Try it: Nothing before the line containing "split; [vm_compute; reflexivity|]." belongs in the answer; quote that line and all lines after it through the end of the material, word for word.

Given records:
· · ·

(** C9: when [compute_files_properties] succeeds, every file of the package
    has a type; a public file is in a public directory, and so on up to the
    directory of the package; a plug is in a directory that is a plug or
    public; types out of the package are unchanged. *)
Theorem compute_types fstatat s e s' v :
  stat_fails fstatat -> good s -> pack_entry s = Some e ->
  fits FORALL_CONTENT (PATH_MAX - offset_pack s) true e [] = true ->
  compute_files_properties fstatat s = (v, s') -> (0 <= v)%Z ->
  (forall k, is_Some (sub k e) -> get_entry_type s' (packdir s ++ k) <> Unset) /\
  (forall k n, is_Some (sub (k ++ [n]) e) ->
     let t := get_entry_type s' (packdir s ++ k ++ [n]) in
     let d := get_entry_type s' (packdir s ++ k) in
     (public_kind t = true -> d = Public) /\ (t = Plug -> d = Plug \/ d = Public)) /\
  (forall j, ~ packdir s `prefix_of` j -> get_entry_type s' j = get_entry_type s j).
Proof.
  intros Hst Hg He Hfit Hc Hv.
  pose proof (compute_files_properties_keeps fstatat s Hg) as K. rewrite Hc in K. simpl in K.
  rewrite compute_steps in Hc. destruct (set_entry_type s (packdir s) Id) as [v0 s0] eqn:E0.
  pose proof (f_equal fst Hc) as Hv'. apply (f_equal snd) in Hc. cbn [fst snd] in Hc, Hv'. subst v s'.
  pose proof (do_steps_ok _ _ Hv) as Hv0. change (rc (set_rc s0 v0)) with v0 in Hv0.
  destruct (first_step s e v0 s0 Hg He E0 Hv0) as (K0 & T0 & I0).
  set (s1 := set_rc s0 v0) in *. clearbody s1. clear s0 v0 E0 Hv0.
  pose proof (keeps_good _ _ K0 Hg) as G1. pose proof (keeps_packdir _ _ K0) as P1.
  destruct (keeps_pack_entry _ _ _ K0 He) as (e1 & He1 & Ee1). rewrite <-P1 in T0, I0.
  (** the reset *)
  change (steps fstatat) with
    ((fun s : state => (for_each_content_entry s PATH_ENTRY_FORALL_NO_PATH reset_type_cb).1)
      :: take 4 (drop 1 (steps fstatat)) ++ drop 5 (steps fstatat)) in *.
  apply do_steps_cons in Hv as Ha. destruct Ha as [Ea Ha]. rewrite Ea in *. clear Ea.
  destruct (reset_pass s1 e1 G1 He1 Ha T0) as (Ka & Ia & Ta). rewrite I0 in Ia.
  set (a := fst (for_each_content_entry s1 _ _)) in *. clearbody a. clear Ha T0 I0.
  (** the manifest *)
  rewrite do_steps_app in *. pose proof (manifest_steps_set fstatat a) as Sb.
  pose proof (keeps_good _ _ Ka G1) as Ga.
  pose proof (do_steps_keep fstatat (take 4 (drop 1 (steps fstatat))) a
    (fun f Hf => subseteq_drop 1 _ _ (subseteq_take 4 _ _ Hf)) Ga) as Kb.
  set (b := do_steps (take 4 _) a) in *. clearbody b.
  pose proof (keeps_good _ _ Kb Ga) as Gb. assert (K1b : keeps s1 b) by (by etrans).
  pose proof (keeps_packdir _ _ K1b) as Pb.
  destruct (keeps_pack_entry _ _ _ K1b He1) as (eb & Heb & Eeb).
  assert (Tb : forall k, is_Some (sub k eb) -> has_type b (packdir b ++ k)).
  { intros k Hk. rewrite Pb. eapply keeps_typed, Ta; [exact Kb|]. eapply sub_same_shape; eauto. }
  destruct (last_steps fstatat b eb) as [L1 L2]; try done.
  { rewrite Pb. apply Sb. by rewrite Ia. }
  { rewrite (keeps_pack _ _ K1b), (keeps_pack _ _ K0), <-fits_erase, Eeb, Ee1, fits_erase. exact Hfit. }
  rewrite Pb, P1 in L1, L2.
  assert (Hshape : forall k, is_Some (sub k e) -> is_Some (sub k eb)).
  { intros k. apply sub_same_shape. congruence. }
  split_and!; [by auto|intros k n Hk; apply L2; by auto|]. apply (keeps_outside _ _ K).
Qed.

(** The pass of the default types, when it succeeds, leaves the type of
    the directory of the package and gives to each other file the type it
    had, or else the one of the name of a directory, or else the type of its
    parent, or else the type [Id]. *)
Theorem default_types fstatat s e s' v :
  stat_fails fstatat -> good s -> pack_entry s = Some e ->
  (forall k, is_Some (sub k e) -> has_type s (packdir s ++ k)) ->
  fits FORALL_CONTENT (PATH_MAX - offset_pack s) true e [] = true ->
  for_each_content_entry s PATH_ENTRY_FORALL_BEFORE (compute_default_files_properties_cb fstatat) = (s', v) ->
  (0 <= rc s')%Z ->
  get_entry_type s' (packdir s) = get_entry_type s (packdir s) /\
  forall k n, is_Some (sub (k ++ [n]) e) ->
    get_entry_type s' (packdir s ++ k ++ [n]) =
    default_rule (fstatat (disk s (path_text FORALL_CONTENT (k ++ [n]) e []))) n
      (get_entry_type s (packdir s ++ k ++ [n])) (get_entry_type s' (packdir s ++ k)).
Proof. intros Hst Hg He Ht Hfit Hrun Hrc. by eapply default_pass in Hrun as (_ & ? & ?). Qed.

End Properties.

(** ** Witnesses *)

#[local] Instance sample_steps : Steps unit := fun _ _ _ => True.

Lemma sample_stat_fails : stat_fails sample_stat.
Proof. intros p errno. unfold sample_stat. by destruct (bool_decide _). Qed.

Definition sample_types (s : state json unit) : list path_type :=
  get_entry_type s <$> [[B "app"]; [B "app"; B "bin"]; [B "app"; B "bin"; B "tool"]; [B "app"; B "share"];
    [B "app"; B "share"; B "public"]; [B "app"; B "share"; B "public"; B "doc"]].

Lemma compute_types_witness :
  let s' := (compute_files_properties sample_stat sample_state).2 in
  sample_types s' = [Public; Exec; Exec; Public; Public; Public] /\
  (forall k e, pack_entry sample_state = Some e -> is_Some (sub k e) ->
     get_entry_type s' ([B "app"] ++ k) <> Unset).
Proof.
  split; [vm_compute; reflexivity|]. intros k e He.
  apply (compute_types sample_stat sample_state e _ 0 sample_stat_fails sample_good He).
  - injection He as <-. vm_compute. reflexivity.
  - apply pair_status. vm_compute. reflexivity.
  - done.
Defined.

· · ·

Reply to the task:
  split; [vm_compute; reflexivity|]. intros k e He.
  apply (compute_types sample_stat sample_state e _ 0 sample_stat_fails sample_good He).
  - injection He as <-. vm_compute. reflexivity.
  - apply pair_status. vm_compute. reflexivity.
  - done.
Defined.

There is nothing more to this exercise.